Temporary changes to Statutory Residence Test

The Statutory Resident Test (SRT) rules can be used to determine if someone is resident in the UK for tax purposes. These rules are especially important in cases where an expat or non-dom stays for more than a certain number of days in the UK. Depending on certain pre-defined tests, non-residents can spend between 16 to 183 days in the UK each tax year before they have to start paying UK tax.

In an update to the exceptional circumstances rules for claiming the SRT, HMRC accepts that the Coronavirus (COVID-19) pandemic may impact a person's ability to move freely, to and from the UK or require someone to remain unexpectedly in the UK.

The revised guidance states that if you:

  • are quarantined or advised by a health professional or public health guidance to self-isolate in the UK as a result of the virus
  • find yourself advised by official Government advice not to travel from the UK as a result of the virus
  • are unable to leave the UK as a result of the closure of international borders, or
  • are asked by your employer to return to the UK temporarily as a result of the virus

the circumstances are considered as exceptional.

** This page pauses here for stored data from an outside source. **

(** X15.  Direct encryption derives nothing: whenever the classification
    names [DirectEncryption], [encrypt] seals, and [decrypt] (for a
    recipient the lookup finds) opens, with the key the envelope holds at
    the call, be it absent; the AEAD step is the only call made, and the
    key is left as it was. *)
Theorem direct_encryption_uses_stored_key self w r_types recipient :
  verify_recipients (list_at w (_recipients self)) (heap w) = inr r_types →
  DirectEncryption ∈ r_types →
  encrypt (self, w)
  = (outcome_of_sum (EncCommon_encrypt self), (self, log (EvSeal (key self)) w))
  ∧ (has_recipient recipient (list_at w (_recipients self)) (heap w) = true →
     decrypt recipient (self, w)
     = (outcome_of_sum (EncCommon_decrypt self),
        (self, log (EvOpen (key self)) w))).
Proof.
  intros Hv Hde. split.
  - rewrite encrypt_unfold, Hv, bool_decide_eq_true_2 by done.
    apply super_encrypt_run.
  - intros Hhas. rewrite decrypt_unfold, Hhas, Hv. cbn [negb].
    rewrite bool_decide_eq_true_2 by done. apply super_decrypt_run.
Qed.

End Branches.

Lemma unknown_variant_is_unsupported_witness :
  @encrypt Reference.collaborators (Examples.envelope None 17, Cases.world)
  = (Raise Unsupported, (Examples.envelope None 17, Cases.world))
  ∧ @decrypt Reference.collaborators 8 (Examples.envelope None 17, Cases.world)
    = (Raise Unsupported, (Examples.envelope None 17, Cases.world)).
Proof.
  destruct (@unknown_variant_is_unsupported Reference.collaborators
              (Examples.envelope None 17) Cases.world [OtherCoseRecipient] 8)
    as [Henc Hdec].
  - reflexivity.
  - unfold names_no_variant. by_decision.
  - split; [exact Henc|]. apply Hdec. reflexivity.
Defined.

Lemma direct_encryption_uses_stored_key_witness :
  @encrypt Reference.collaborators (Examples.envelope None 12, Examples.world)
  = (Raise (CoseException "key is not set"),
     (Examples.envelope None 12,
      mkWorld Examples.objects Examples.list_objects 7 [EvSeal None]))
  ∧ @decrypt Reference.collaborators 4
      (Examples.envelope (Some Examples.preset_key) 12, Examples.world)
    = (Raise (CoseException "authentication failure"),
       (Examples.envelope (Some Examples.preset_key) 12,
        mkWorld Examples.objects Examples.list_objects 7
          [EvOpen (Some Examples.preset_key)])).
Proof.
  split.
  - apply (proj1 (@direct_encryption_uses_stored_key Reference.collaborators
                    (Examples.envelope None 12) Examples.world
                    [DirectEncryption] 4 eq_refl ltac:(by_decision))).
  - apply (proj2 (@direct_encryption_uses_stored_key Reference.collaborators
                    (Examples.envelope (Some Examples.preset_key) 12)
                    Examples.world [DirectEncryption] 4 eq_refl
                    ltac:(by_decision))).
    reflexivity.
Defined.

Lemma decrypt_establishes_key_witness :
  @decrypt Reference.collaborators 7 (Examples.envelope None 13, Examples.world)
  = (Raise (CoseException "authentication failure"),
     (Examples.envelope
        (Some (SymmetricKey [x77] (Some Reference.A128GCM) [DecryptOp])) 13,
      mkWorld Examples.objects Examples.list_objects 7
        [EvComputeCek 7 Reference.A128GCM "decrypt";
         EvOpen (Some (SymmetricKey [x77] (Some Reference.A128GCM)
                         [DecryptOp]))])).
Proof.
  apply (@decrypt_establishes_key Reference.collaborators 7
           (Examples.envelope None 13) Examples.world [DirectKeyAgreement]).
  - reflexivity.
  - reflexivity.
  - by_decision.
  - left. by_decision.
Defined.

(** ** Encode in its two modes *)

Section EncodeModes.
Context `{Collaborators}.

Lemma encode_unfold tag flag self w :
  encode tag flag (self, w)
  = match encode_message flag (self, w) with
    | (Ok message, c) => (outcome_of_sum (CoseMessage_encode message tag), c)
    | (Raise e, c) => (Raise e, c)
    | (OutOfFuel, c) => (OutOfFuel, c)
    end.
Proof.
  unfold encode. unfold bind at 1.
  destruct (encode_message flag (self, w)) as [[message|e|] c]; [|done|done].
  by destruct (CoseMessage_encode message tag).
Qed.


(** X18.  [encode] with [encrypt=True] runs [encrypt] first: when
    [encrypt] raises, [encode] raises the same error, nothing is encoded,
    and the envelope and the recipients are as [encrypt] left them. *)
Theorem encode_encrypt_error_propagates tag self w e c :
  encrypt (self, w) = (Raise e, c) →
  encode tag true (self, w) = (Raise e, c).
Proof.
  intros Hrun. by rewrite encode_unfold, encode_message_run, Hrun.
Qed.

(** X19.  [encode] with [encrypt=True] on the key-wrap branch encodes the
    recipients after the wrapping pass.  For an envelope with at least one
    recipient, all recipients distinct objects whose own [encrypt] assigns
    no carrier payload: when [encode] returns, the fourth element of the
    array is the recipients' encodings computed on the recipient objects as
    [encrypt] left them, each holding its settled key, the third is the
    ciphertext [encrypt] returned, and the envelope keeps the key the pass
    ended with. *)
Theorem encode_key_wrap_encodes_settled_recipients tag self w out c' :
  classifies self w as_key_wrap →
  NoDup (list_at w (_recipients self)) →
  wrap_keeps_carriers →
  list_at w (_recipients self) ≠ [] →
  encode tag true (self, w) = (Ok out, c') →
  let alg := get_attr_alg self in
  let rs := list_at w (_recipients self) in
  let k0 := fst (os_urandom (get_key_length alg) (entropy w)) in
  let cs := carriers (heap w) rs in
  ∃ body self1 w1 encs,
    encrypt (self, w) = (Ok body, (self1, w1))
    ∧ carriers (heap w1) rs = settled_keys k0 cs
    ∧ encode_run alg rs (heap w1) = (inr encs, heap (snd c'))
    ∧ CoseMessage_encode
        [phdr_encoded (phdr self); uhdr_encoded (uhdr self); CBytes body;
         CArray encs] tag = inr out
    ∧ key (fst c') = Some (SymmetricKey (settled_key k0 cs) (Some alg) [EncryptOp]).
Proof.
  intros Hcls Hnd Hkeep Hrs Hrun alg rs k0 cs.
  rewrite encode_unfold, encode_message_run in Hrun.
  destruct (encrypt (self, w)) as [[body|e|] [self1 w1]] eqn:Henc;
    [|done|done].
  destruct (encrypt_key_wrap_returns _ _ _ _ _ Hcls Hnd Hkeep Henc)
    as (Hself1 & Hafter & _).
  fold alg rs k0 cs in Hself1, Hafter.
  cbn zeta in Hrun. fold rs alg in Hrun.
  destruct rs as [|r rs'] eqn:Hlist; [done|].
  destruct (encode_run alg (r :: rs') (heap w1)) as [[e|encs] h2] eqn:Hencs;
    [done|].
  destruct (CoseMessage_encode _ tag) as [e|b] eqn:Hwire; [done|].
  cbn [outcome_of_sum] in Hrun. injection Hrun as <- <-.
  exists body, self1, w1, encs. cbn [fst snd heap with_heap].
  split; [done|]. split; [done|]. split; [by destruct w1|].
  split; [done|]. by rewrite Hself1.
Qed.

End EncodeModes.

Lemma encode_encrypt_error_propagates_witness :
  @encode Reference.collaborators true true
    (Examples.envelope None 12, Examples.world)
  = (Raise (CoseException "key is not set"),
     (Examples.envelope None 12,
      mkWorld Examples.objects Examples.list_objects 7 [EvSeal None])).
Proof.
  apply (@encode_encrypt_error_propagates Reference.collaborators).
  reflexivity.
Defined.

Lemma encode_key_wrap_encodes_settled_recipients_witness :
  let self := Examples.envelope None 18 in
  let k0 := fst (Reference.os_urandom 16 7) in
  let after := snd (@encode Reference.collaborators true true (self, Cases.world)) in
  ∃ body self1 w1 encs,
    @encrypt Reference.collaborators (self, Cases.world) = (Ok body, (self1, w1))
    ∧ carriers (heap w1) [1; 3] = [k0; k0]
    ∧ @encode_run Reference.collaborators Reference.A128GCM [1; 3] (heap w1)
      = (inr encs, heap (snd after))
    ∧ Reference.CoseMessage_encode
        [Reference.phdr_encoded (phdr self); Reference.uhdr_encoded (uhdr self);
         CBytes body; CArray encs] true
      = inr (match fst (@encode Reference.collaborators true true
                          (self, Cases.world)) with
             | Ok out => out
             | _ => []
             end)
    ∧ key (fst after) = Some (SymmetricKey k0 (Some Reference.A128GCM) [EncryptOp]).
Proof.
  intros self k0 after.
  apply (@encode_key_wrap_encodes_settled_recipients Reference.collaborators
           true self Cases.world _ after).
  - apply cases_key_wrap_classifies. auto.
  - by_decision.
  - exact reference_wrap_keeps_carriers.
  - discriminate.
  - vm_compute. reflexivity.
Defined.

HM Treasury has also issued a letter confirming they will amend the SRT to ensure that any period(s) between 1 March and 1 June 2020 spent in the UK by individuals working on COVID-19 related activities will not count towards the residence tests.

Tax if you work abroad

If you are leaving the UK to work abroad for at least one year (or permanently), there is a requirement to notify HMRC. This is done using a P85 form which should be completed and submitted to HMRC. You will also be required to submit a Self-Assessment tax return if you usually complete one, for example, if you are self-employed.

The completion of the P85 form will also ensure you can claim any tax refund you are entitled to and will also help HMRC decide how you should be treated for the purposes of UK tax. 

The P85 form can be found on the GOV.UK website. There is an online form available as well as a postal form. Your liability to Income Tax will depend on whether you are resident and / or ordinarily resident and / or domiciled in the UK. 

It is also important to consider the National Insurance (NI) implications of working abroad. In some cases, it can be beneficial to continue paying NI contributions whilst abroad as this should help you secure state pension credits.

What is domicile?

Domicile is a general legal concept which in basic terms is taken to mean the country where you permanently belong. However, determining domicile status can be complex. In fact, HMRC guidance states that domicile cannot be defined precisely, but the concept rests on various basic principles.

  • Every individual must have a domicile at all times. The law ascribes a domicile to those individuals it regards as lacking capacity to choose one.
  • An individual cannot have more than one domicile at the same time for the same purpose.
  • An existing domicile is presumed to continue until it is proven that a new domicile has been acquired.

Your first domicile, known as a domicile of origin, is based on that of your parents, usually your father. Your domicile will only change if you acquire a new domicile of choice. To do this, you usually have to move to another country and establish a permanent intention to remain there.

Although domicile can change, there is generally a presumption in favour of the continuation of an existing domicile. To change a domicile, lots of factors are taken into account for example, the location family, property and business interests. This issues that need to be considered are one of the primary reasons that many of these complex cases end up with the courts having to determine the issue.

It is also possible in certain circumstances for an individual to have two domiciles although this is unusual. There is also a concept in the UK of deemed domicile – under new rules introduced from 6 April 2017, any person who has been resident in the UK for more than 15 of the previous 20 years will be deemed to be domiciled in the UK for tax purposes.